▶ _Task statement_:
An acceptable answer contains each line of the material, unchanged.

▶ _Data for this exercise_:
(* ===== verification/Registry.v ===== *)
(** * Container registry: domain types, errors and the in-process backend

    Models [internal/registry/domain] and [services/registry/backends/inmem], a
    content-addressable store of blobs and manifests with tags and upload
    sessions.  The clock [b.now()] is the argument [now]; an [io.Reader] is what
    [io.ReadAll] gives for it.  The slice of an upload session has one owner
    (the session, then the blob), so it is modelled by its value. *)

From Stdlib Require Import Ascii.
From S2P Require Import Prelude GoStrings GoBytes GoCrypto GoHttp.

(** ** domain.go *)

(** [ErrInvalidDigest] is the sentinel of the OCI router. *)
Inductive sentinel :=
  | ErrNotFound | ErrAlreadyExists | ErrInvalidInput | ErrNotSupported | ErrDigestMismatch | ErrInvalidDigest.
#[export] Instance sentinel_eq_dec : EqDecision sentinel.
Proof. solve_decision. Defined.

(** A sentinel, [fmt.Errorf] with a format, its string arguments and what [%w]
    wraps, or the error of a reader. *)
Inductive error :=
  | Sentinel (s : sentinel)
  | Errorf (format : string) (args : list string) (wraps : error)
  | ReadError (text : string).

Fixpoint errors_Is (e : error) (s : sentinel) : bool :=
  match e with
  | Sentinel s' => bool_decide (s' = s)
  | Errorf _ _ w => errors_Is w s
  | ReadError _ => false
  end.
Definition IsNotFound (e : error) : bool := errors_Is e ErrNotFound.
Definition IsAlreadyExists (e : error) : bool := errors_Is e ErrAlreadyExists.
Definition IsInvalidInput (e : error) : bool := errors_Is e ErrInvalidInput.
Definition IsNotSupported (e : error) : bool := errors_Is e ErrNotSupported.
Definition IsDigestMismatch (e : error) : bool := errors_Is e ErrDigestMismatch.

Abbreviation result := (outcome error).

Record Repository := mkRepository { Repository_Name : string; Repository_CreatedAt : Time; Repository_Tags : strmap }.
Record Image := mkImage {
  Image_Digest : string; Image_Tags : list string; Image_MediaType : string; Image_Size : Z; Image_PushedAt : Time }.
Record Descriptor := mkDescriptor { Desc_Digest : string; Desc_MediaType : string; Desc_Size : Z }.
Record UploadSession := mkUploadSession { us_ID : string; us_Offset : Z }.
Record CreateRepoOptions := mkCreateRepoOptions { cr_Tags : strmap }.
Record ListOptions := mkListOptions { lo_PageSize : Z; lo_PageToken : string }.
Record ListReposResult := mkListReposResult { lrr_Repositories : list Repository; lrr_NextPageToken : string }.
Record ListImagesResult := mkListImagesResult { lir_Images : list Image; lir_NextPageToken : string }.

▶ _Response to this exercise_:
(* ===== verification/Registry.v ===== *)
(** * Container registry: domain types, errors and the in-process backend

    Models [internal/registry/domain] and [services/registry/backends/inmem], a
    content-addressable store of blobs and manifests with tags and upload
    sessions.  The clock [b.now()] is the argument [now]; an [io.Reader] is what
    [io.ReadAll] gives for it.  The slice of an upload session has one owner
    (the session, then the blob), so it is modelled by its value. *)

From Stdlib Require Import Ascii.
From S2P Require Import Prelude GoStrings GoBytes GoCrypto GoHttp.

(** ** domain.go *)

(** [ErrInvalidDigest] is the sentinel of the OCI router. *)
Inductive sentinel :=
  | ErrNotFound | ErrAlreadyExists | ErrInvalidInput | ErrNotSupported | ErrDigestMismatch | ErrInvalidDigest.
#[export] Instance sentinel_eq_dec : EqDecision sentinel.
Proof. solve_decision. Defined.

(** A sentinel, [fmt.Errorf] with a format, its string arguments and what [%w]
    wraps, or the error of a reader. *)
Inductive error :=
  | Sentinel (s : sentinel)
  | Errorf (format : string) (args : list string) (wraps : error)
  | ReadError (text : string).

Fixpoint errors_Is (e : error) (s : sentinel) : bool :=
  match e with
  | Sentinel s' => bool_decide (s' = s)
  | Errorf _ _ w => errors_Is w s
  | ReadError _ => false
  end.
Definition IsNotFound (e : error) : bool := errors_Is e ErrNotFound.
Definition IsAlreadyExists (e : error) : bool := errors_Is e ErrAlreadyExists.
Definition IsInvalidInput (e : error) : bool := errors_Is e ErrInvalidInput.
Definition IsNotSupported (e : error) : bool := errors_Is e ErrNotSupported.
Definition IsDigestMismatch (e : error) : bool := errors_Is e ErrDigestMismatch.

Abbreviation result := (outcome error).

Record Repository := mkRepository { Repository_Name : string; Repository_CreatedAt : Time; Repository_Tags : strmap }.
Record Image := mkImage {
  Image_Digest : string; Image_Tags : list string; Image_MediaType : string; Image_Size : Z; Image_PushedAt : Time }.
Record Descriptor := mkDescriptor { Desc_Digest : string; Desc_MediaType : string; Desc_Size : Z }.
Record UploadSession := mkUploadSession { us_ID : string; us_Offset : Z }.
Record CreateRepoOptions := mkCreateRepoOptions { cr_Tags : strmap }.
Record ListOptions := mkListOptions { lo_PageSize : Z; lo_PageToken : string }.
Record ListReposResult := mkListReposResult { lrr_Repositories : list Repository; lrr_NextPageToken : string }.
Record ListImagesResult := mkListImagesResult { lir_Images : list Image; lir_NextPageToken : string }.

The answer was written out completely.